Given data START

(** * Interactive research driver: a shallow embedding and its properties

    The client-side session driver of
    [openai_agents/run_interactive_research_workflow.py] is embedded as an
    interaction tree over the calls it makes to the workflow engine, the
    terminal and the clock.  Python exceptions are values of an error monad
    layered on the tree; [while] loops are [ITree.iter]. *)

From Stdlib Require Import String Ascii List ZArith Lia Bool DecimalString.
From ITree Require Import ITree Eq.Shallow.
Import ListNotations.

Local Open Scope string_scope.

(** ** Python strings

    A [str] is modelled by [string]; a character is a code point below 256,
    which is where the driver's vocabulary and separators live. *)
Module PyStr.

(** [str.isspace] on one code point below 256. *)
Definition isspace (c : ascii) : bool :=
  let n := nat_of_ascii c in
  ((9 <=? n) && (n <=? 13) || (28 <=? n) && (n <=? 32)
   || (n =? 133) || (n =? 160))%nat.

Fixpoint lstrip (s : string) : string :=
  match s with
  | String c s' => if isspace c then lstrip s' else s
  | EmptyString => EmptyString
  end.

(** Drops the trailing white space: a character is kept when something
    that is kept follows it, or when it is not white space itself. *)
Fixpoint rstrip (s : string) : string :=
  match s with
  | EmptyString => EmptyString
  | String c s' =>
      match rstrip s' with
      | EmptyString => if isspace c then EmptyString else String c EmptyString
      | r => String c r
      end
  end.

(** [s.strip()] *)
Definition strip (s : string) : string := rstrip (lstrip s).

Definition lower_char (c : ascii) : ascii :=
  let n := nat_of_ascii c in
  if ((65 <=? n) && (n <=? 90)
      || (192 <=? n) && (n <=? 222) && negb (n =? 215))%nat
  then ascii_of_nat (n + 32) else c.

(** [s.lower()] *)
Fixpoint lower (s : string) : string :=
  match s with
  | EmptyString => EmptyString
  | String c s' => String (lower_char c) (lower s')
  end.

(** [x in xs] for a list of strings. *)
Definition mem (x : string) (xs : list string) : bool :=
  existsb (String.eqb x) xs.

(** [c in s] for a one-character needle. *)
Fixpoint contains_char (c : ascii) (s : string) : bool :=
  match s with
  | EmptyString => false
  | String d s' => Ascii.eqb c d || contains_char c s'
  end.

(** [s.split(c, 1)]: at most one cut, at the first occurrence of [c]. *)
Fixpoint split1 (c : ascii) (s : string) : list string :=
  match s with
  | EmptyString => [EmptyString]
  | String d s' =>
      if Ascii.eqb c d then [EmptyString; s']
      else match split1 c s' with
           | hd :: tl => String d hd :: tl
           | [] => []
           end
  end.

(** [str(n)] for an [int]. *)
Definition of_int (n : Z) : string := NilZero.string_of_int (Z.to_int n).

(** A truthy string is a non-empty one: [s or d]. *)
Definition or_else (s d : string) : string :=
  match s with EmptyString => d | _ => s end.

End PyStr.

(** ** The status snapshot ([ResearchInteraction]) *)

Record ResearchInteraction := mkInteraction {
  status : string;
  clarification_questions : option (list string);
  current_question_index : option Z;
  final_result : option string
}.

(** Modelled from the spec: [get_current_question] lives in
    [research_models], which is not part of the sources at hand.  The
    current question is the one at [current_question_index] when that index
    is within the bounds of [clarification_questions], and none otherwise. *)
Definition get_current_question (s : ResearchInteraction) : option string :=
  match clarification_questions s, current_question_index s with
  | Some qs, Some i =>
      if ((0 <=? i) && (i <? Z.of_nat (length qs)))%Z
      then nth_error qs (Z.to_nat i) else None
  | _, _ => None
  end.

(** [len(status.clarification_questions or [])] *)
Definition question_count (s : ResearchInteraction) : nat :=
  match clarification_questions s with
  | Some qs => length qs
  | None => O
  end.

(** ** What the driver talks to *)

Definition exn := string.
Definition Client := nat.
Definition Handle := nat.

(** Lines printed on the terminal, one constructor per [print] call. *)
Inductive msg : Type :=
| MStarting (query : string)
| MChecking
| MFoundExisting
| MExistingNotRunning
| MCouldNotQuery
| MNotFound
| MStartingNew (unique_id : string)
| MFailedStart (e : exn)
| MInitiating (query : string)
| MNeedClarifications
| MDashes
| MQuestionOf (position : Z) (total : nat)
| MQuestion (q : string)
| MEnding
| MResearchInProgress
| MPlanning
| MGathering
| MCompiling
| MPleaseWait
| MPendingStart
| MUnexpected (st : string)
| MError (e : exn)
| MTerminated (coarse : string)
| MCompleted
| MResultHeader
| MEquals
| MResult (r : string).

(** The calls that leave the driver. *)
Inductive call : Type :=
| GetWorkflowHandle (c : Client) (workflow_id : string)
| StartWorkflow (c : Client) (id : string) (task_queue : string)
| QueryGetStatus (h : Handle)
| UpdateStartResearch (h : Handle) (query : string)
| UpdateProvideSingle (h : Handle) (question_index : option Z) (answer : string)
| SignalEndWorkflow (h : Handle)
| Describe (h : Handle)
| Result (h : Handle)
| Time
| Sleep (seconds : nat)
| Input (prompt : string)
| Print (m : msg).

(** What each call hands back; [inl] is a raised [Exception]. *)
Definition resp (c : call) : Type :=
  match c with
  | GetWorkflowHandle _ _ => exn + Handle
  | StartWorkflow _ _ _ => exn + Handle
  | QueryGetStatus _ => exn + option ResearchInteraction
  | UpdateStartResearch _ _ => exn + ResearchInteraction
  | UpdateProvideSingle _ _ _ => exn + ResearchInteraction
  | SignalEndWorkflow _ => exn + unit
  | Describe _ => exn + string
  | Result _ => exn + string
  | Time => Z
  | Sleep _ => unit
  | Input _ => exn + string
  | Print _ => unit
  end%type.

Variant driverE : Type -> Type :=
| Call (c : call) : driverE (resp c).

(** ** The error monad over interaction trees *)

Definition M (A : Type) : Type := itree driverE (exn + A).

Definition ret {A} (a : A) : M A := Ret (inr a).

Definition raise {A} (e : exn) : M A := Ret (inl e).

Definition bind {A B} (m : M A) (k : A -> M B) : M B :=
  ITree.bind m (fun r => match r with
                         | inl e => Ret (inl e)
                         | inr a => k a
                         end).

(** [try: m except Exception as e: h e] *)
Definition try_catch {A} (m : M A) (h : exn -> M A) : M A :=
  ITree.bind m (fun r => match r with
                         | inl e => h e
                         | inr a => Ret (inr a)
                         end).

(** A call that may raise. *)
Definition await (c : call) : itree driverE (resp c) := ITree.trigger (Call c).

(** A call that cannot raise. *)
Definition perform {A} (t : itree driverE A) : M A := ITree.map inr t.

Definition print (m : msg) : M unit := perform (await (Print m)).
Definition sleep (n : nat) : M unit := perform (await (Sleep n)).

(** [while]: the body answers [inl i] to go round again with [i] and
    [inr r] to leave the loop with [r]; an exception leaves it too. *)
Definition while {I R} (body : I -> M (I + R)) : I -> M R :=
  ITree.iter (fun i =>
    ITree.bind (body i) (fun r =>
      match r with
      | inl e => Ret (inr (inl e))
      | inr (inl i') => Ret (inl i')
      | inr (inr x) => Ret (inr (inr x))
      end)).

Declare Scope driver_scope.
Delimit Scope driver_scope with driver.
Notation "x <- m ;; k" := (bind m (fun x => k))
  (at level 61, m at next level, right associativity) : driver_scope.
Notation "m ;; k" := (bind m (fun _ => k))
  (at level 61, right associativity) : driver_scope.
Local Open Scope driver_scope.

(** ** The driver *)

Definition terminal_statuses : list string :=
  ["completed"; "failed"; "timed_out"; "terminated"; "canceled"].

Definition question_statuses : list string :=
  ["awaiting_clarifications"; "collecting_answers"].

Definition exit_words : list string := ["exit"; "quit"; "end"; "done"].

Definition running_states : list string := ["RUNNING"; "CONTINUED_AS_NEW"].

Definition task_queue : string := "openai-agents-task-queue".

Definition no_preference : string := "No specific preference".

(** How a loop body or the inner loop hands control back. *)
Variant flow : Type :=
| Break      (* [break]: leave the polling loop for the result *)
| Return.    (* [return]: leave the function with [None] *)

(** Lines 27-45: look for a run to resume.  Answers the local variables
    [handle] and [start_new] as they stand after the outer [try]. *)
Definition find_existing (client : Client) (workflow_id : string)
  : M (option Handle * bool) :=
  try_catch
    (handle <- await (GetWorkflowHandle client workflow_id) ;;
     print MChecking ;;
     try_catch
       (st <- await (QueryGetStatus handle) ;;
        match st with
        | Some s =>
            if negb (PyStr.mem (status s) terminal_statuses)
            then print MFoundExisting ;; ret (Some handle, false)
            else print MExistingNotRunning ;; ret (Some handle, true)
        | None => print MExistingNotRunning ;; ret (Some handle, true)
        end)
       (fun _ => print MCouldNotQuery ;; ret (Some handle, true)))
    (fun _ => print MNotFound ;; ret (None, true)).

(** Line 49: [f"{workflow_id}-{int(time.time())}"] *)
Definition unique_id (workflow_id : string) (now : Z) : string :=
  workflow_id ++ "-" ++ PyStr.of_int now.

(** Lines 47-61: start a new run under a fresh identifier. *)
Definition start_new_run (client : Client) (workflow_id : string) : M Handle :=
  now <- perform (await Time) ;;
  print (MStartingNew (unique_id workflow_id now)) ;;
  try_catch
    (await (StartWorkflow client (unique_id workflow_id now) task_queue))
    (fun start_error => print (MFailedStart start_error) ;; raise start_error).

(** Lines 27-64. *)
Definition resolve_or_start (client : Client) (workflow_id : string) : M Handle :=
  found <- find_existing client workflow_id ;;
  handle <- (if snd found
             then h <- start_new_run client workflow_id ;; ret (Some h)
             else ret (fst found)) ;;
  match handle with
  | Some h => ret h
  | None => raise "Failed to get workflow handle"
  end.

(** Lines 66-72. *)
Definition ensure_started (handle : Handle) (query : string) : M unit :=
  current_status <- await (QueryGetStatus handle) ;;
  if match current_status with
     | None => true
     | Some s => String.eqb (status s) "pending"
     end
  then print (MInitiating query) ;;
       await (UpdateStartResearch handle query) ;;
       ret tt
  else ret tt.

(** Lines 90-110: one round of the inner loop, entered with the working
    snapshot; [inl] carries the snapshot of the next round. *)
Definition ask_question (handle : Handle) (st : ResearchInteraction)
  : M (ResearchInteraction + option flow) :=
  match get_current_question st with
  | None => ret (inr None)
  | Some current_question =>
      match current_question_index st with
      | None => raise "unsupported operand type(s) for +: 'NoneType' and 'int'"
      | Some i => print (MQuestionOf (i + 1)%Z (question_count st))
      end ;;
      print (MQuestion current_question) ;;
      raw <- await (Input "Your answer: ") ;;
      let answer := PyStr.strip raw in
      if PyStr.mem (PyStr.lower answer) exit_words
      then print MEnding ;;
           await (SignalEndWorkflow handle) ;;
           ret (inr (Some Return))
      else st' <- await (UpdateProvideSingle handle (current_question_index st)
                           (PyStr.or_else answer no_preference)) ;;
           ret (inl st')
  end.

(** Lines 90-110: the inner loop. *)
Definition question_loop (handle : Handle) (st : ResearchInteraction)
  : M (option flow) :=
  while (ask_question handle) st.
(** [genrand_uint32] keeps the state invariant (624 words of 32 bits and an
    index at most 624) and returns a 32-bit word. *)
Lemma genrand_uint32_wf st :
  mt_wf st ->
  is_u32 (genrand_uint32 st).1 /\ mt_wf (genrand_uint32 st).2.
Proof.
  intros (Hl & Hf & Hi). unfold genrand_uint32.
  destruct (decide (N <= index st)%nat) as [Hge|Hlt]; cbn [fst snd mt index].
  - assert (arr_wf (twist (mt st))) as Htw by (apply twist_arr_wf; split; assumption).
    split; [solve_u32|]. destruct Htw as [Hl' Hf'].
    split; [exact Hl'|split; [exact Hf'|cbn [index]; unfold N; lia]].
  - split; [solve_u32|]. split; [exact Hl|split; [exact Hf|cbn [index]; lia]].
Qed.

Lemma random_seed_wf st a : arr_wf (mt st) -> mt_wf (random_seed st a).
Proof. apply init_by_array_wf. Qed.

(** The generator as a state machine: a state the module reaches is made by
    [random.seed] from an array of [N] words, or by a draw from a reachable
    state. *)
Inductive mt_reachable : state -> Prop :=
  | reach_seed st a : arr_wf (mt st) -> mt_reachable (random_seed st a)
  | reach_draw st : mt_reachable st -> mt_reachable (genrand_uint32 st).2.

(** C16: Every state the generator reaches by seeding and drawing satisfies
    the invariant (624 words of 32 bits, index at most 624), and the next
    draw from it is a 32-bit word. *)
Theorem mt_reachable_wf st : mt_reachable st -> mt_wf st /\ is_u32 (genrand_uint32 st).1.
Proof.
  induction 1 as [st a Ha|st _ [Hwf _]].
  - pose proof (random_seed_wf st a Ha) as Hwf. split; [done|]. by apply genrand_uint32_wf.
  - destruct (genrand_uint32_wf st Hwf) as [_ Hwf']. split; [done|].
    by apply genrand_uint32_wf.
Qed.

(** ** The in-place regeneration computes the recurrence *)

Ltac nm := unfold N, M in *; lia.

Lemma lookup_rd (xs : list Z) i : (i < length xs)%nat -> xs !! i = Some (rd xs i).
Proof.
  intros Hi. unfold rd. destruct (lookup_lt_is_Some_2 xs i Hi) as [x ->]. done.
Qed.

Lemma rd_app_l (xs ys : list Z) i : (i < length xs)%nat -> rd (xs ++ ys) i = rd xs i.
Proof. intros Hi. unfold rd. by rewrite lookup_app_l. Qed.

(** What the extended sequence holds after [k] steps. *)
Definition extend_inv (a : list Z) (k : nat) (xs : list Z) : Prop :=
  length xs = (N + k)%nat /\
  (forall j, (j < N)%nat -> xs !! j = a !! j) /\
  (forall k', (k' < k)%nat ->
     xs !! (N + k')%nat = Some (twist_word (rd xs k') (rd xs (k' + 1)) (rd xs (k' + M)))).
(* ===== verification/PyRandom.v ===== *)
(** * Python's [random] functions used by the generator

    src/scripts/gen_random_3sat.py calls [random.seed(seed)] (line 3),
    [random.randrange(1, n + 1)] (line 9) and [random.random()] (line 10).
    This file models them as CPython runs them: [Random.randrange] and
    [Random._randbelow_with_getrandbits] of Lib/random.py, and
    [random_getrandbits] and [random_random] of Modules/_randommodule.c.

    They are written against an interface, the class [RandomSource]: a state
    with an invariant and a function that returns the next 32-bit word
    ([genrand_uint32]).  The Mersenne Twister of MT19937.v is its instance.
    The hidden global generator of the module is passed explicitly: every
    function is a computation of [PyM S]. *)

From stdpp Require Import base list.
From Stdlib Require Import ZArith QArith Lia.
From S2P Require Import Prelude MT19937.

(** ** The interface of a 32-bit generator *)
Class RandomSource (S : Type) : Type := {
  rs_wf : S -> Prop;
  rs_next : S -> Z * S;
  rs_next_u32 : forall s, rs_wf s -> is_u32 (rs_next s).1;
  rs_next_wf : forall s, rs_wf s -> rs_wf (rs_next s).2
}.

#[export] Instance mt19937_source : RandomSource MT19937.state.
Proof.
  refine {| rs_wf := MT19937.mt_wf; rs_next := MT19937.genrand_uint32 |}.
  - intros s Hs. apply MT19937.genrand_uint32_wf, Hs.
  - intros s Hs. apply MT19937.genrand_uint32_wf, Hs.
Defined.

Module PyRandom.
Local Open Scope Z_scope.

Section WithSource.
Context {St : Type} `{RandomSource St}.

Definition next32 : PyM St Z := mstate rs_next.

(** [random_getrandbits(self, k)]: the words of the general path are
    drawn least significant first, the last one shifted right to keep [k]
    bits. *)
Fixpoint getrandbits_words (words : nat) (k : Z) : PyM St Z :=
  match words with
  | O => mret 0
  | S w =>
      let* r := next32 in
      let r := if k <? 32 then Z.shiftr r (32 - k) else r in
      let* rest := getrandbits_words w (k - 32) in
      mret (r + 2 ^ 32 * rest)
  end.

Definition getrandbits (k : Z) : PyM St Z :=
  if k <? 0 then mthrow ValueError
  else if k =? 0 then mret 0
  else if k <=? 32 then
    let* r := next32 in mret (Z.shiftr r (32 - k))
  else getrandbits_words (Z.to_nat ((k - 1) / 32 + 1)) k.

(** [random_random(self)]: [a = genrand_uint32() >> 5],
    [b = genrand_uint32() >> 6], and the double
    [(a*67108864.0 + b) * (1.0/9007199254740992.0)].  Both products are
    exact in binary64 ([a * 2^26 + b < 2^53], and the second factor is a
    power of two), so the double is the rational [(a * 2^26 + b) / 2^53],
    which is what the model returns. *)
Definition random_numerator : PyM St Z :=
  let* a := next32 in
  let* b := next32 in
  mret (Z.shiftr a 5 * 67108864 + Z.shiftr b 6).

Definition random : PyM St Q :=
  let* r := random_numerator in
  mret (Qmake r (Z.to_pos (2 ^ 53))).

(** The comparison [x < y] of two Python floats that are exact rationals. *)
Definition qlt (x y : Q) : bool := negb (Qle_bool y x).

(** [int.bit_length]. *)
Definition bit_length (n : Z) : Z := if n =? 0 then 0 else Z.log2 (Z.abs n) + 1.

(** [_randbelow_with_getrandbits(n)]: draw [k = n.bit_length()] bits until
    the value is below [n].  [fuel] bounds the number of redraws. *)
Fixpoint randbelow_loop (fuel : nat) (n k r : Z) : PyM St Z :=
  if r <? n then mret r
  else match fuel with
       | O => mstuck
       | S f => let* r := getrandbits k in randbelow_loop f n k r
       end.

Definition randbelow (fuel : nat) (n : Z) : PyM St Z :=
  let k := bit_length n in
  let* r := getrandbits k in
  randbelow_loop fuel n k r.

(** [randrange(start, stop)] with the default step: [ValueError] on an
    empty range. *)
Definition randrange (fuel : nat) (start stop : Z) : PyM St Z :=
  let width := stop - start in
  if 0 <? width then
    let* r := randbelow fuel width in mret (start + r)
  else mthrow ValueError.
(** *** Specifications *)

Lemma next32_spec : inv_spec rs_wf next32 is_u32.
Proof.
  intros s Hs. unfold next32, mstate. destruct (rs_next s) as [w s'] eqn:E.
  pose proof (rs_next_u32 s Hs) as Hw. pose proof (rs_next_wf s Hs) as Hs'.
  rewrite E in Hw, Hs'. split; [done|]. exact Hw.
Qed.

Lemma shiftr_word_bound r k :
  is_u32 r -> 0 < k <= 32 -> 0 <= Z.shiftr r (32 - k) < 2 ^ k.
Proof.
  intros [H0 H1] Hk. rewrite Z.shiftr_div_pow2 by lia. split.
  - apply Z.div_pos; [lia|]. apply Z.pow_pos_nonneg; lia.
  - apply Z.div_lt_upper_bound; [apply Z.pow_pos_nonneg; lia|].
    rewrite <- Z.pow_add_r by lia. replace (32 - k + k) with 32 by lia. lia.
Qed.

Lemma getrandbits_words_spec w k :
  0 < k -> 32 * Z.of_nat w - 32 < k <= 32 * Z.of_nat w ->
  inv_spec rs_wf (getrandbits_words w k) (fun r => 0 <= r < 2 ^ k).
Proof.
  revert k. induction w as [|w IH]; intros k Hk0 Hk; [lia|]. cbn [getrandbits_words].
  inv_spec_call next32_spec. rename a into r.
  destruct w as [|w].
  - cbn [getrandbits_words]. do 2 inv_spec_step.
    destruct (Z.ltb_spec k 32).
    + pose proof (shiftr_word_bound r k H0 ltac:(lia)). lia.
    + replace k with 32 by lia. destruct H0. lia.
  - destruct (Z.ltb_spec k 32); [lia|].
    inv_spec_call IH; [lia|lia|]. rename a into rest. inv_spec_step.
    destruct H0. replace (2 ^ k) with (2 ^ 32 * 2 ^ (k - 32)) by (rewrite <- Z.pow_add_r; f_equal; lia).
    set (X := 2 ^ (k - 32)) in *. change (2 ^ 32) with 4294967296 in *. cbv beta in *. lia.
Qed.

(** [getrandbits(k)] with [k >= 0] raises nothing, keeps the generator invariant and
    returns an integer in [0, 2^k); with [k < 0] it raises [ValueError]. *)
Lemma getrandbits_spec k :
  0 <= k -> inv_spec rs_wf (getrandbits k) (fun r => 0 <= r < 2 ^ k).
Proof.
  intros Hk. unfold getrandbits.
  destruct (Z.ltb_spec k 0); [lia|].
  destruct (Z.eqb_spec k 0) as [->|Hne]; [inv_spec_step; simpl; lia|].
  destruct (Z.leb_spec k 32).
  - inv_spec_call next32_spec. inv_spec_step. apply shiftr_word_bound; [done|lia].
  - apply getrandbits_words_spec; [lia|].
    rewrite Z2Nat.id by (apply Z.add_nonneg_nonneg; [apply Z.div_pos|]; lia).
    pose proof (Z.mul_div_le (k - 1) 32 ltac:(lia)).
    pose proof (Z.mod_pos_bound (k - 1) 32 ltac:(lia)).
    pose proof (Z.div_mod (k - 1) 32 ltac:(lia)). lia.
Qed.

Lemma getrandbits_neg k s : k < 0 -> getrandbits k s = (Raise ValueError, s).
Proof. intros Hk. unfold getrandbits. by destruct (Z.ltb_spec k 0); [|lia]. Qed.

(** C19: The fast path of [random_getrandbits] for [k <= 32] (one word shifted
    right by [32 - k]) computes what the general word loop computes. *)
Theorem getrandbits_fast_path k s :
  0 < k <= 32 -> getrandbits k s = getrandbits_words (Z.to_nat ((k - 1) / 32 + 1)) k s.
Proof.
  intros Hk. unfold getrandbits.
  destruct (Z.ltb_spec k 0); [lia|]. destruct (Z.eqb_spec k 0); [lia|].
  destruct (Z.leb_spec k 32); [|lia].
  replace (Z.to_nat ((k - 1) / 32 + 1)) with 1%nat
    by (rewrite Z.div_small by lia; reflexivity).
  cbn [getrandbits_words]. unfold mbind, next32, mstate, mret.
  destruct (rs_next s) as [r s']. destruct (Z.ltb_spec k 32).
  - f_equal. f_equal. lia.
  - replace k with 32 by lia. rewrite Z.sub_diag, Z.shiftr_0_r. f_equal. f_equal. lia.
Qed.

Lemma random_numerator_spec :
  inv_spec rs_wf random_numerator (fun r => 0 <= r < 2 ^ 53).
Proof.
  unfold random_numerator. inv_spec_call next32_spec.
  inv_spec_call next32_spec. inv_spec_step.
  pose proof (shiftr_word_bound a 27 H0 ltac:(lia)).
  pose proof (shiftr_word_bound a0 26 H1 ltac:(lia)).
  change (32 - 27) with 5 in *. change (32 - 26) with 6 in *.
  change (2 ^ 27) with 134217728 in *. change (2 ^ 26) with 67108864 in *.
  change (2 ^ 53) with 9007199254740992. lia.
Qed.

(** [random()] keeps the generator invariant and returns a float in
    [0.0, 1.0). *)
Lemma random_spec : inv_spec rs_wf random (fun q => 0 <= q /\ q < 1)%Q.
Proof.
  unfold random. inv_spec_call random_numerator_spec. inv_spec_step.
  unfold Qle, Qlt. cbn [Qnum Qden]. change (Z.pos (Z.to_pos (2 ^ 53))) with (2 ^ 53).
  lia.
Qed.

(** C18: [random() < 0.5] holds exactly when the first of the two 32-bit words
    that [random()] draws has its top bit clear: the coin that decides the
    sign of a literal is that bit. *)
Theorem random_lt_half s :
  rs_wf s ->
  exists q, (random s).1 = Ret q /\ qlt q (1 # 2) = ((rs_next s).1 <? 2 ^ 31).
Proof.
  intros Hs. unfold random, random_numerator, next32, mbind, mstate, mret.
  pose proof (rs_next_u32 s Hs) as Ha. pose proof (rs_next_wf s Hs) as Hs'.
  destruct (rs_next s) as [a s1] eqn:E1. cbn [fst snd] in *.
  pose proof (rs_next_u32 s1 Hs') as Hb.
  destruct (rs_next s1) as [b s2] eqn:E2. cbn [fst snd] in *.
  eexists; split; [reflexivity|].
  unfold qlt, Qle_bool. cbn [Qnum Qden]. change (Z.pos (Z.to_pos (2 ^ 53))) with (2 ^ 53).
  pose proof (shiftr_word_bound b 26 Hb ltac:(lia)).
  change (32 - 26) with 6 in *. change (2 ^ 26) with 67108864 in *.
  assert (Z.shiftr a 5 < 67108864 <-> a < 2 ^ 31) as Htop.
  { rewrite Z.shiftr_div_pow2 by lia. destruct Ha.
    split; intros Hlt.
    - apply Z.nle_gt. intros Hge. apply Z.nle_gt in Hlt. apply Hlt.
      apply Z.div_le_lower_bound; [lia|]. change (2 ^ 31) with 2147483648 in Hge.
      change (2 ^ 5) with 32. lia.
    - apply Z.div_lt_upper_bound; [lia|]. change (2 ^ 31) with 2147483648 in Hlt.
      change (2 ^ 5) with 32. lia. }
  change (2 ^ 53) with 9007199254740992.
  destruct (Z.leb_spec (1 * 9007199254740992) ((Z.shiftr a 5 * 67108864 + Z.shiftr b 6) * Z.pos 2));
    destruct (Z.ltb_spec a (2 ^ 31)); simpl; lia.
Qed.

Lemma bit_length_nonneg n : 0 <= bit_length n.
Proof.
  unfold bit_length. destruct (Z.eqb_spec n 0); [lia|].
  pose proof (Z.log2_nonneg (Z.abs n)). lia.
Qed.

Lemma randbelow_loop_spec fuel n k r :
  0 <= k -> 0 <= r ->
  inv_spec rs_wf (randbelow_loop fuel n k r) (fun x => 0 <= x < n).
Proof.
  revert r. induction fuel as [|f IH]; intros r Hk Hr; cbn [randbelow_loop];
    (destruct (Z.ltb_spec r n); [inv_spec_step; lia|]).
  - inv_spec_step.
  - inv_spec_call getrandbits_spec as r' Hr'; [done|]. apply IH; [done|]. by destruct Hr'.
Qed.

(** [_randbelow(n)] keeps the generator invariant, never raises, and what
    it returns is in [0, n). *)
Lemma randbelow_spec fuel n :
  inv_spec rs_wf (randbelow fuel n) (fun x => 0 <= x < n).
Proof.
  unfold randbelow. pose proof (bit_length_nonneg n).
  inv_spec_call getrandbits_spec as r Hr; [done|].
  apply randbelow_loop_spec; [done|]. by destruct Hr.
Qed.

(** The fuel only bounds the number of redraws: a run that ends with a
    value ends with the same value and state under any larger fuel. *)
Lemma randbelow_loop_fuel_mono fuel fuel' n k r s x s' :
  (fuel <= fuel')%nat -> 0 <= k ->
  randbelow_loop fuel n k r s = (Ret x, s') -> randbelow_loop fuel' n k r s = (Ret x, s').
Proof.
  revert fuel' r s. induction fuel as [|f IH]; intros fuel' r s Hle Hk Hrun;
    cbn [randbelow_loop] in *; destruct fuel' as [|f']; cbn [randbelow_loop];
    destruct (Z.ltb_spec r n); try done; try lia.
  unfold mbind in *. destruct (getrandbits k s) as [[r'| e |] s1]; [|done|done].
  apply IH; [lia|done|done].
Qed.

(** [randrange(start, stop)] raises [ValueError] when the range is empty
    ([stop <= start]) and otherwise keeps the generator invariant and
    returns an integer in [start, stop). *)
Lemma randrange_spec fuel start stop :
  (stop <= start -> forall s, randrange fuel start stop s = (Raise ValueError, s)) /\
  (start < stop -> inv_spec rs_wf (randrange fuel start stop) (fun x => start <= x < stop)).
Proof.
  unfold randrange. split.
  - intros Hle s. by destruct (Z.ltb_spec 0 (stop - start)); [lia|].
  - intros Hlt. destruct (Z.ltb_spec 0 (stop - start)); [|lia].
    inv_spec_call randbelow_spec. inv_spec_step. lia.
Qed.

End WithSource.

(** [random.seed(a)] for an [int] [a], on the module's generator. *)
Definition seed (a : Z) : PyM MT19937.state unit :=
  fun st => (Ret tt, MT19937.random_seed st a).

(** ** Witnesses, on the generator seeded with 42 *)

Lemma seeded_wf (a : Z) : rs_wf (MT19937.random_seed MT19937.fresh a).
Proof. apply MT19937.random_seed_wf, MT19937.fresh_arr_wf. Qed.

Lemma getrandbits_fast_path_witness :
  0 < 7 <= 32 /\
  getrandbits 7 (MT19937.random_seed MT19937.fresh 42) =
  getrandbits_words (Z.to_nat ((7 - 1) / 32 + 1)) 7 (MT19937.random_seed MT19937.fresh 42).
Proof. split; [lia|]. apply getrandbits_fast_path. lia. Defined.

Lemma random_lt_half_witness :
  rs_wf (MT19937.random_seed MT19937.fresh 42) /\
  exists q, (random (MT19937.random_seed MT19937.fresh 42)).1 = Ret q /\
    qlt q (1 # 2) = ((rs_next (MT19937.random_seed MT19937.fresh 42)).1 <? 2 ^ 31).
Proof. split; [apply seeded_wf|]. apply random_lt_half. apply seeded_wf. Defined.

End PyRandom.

Given data END

## Exercise requirements
Lines from the start of the material through the line containing "(** ** Python strings" are wanted. Write them out exactly.

## Answer section
(** * Interactive research driver: a shallow embedding and its properties

    The client-side session driver of
    [openai_agents/run_interactive_research_workflow.py] is embedded as an
    interaction tree over the calls it makes to the workflow engine, the
    terminal and the clock.  Python exceptions are values of an error monad
    layered on the tree; [while] loops are [ITree.iter]. *)

From Stdlib Require Import String Ascii List ZArith Lia Bool DecimalString.
From ITree Require Import ITree Eq.Shallow.
Import ListNotations.

Local Open Scope string_scope.

(** ** Python strings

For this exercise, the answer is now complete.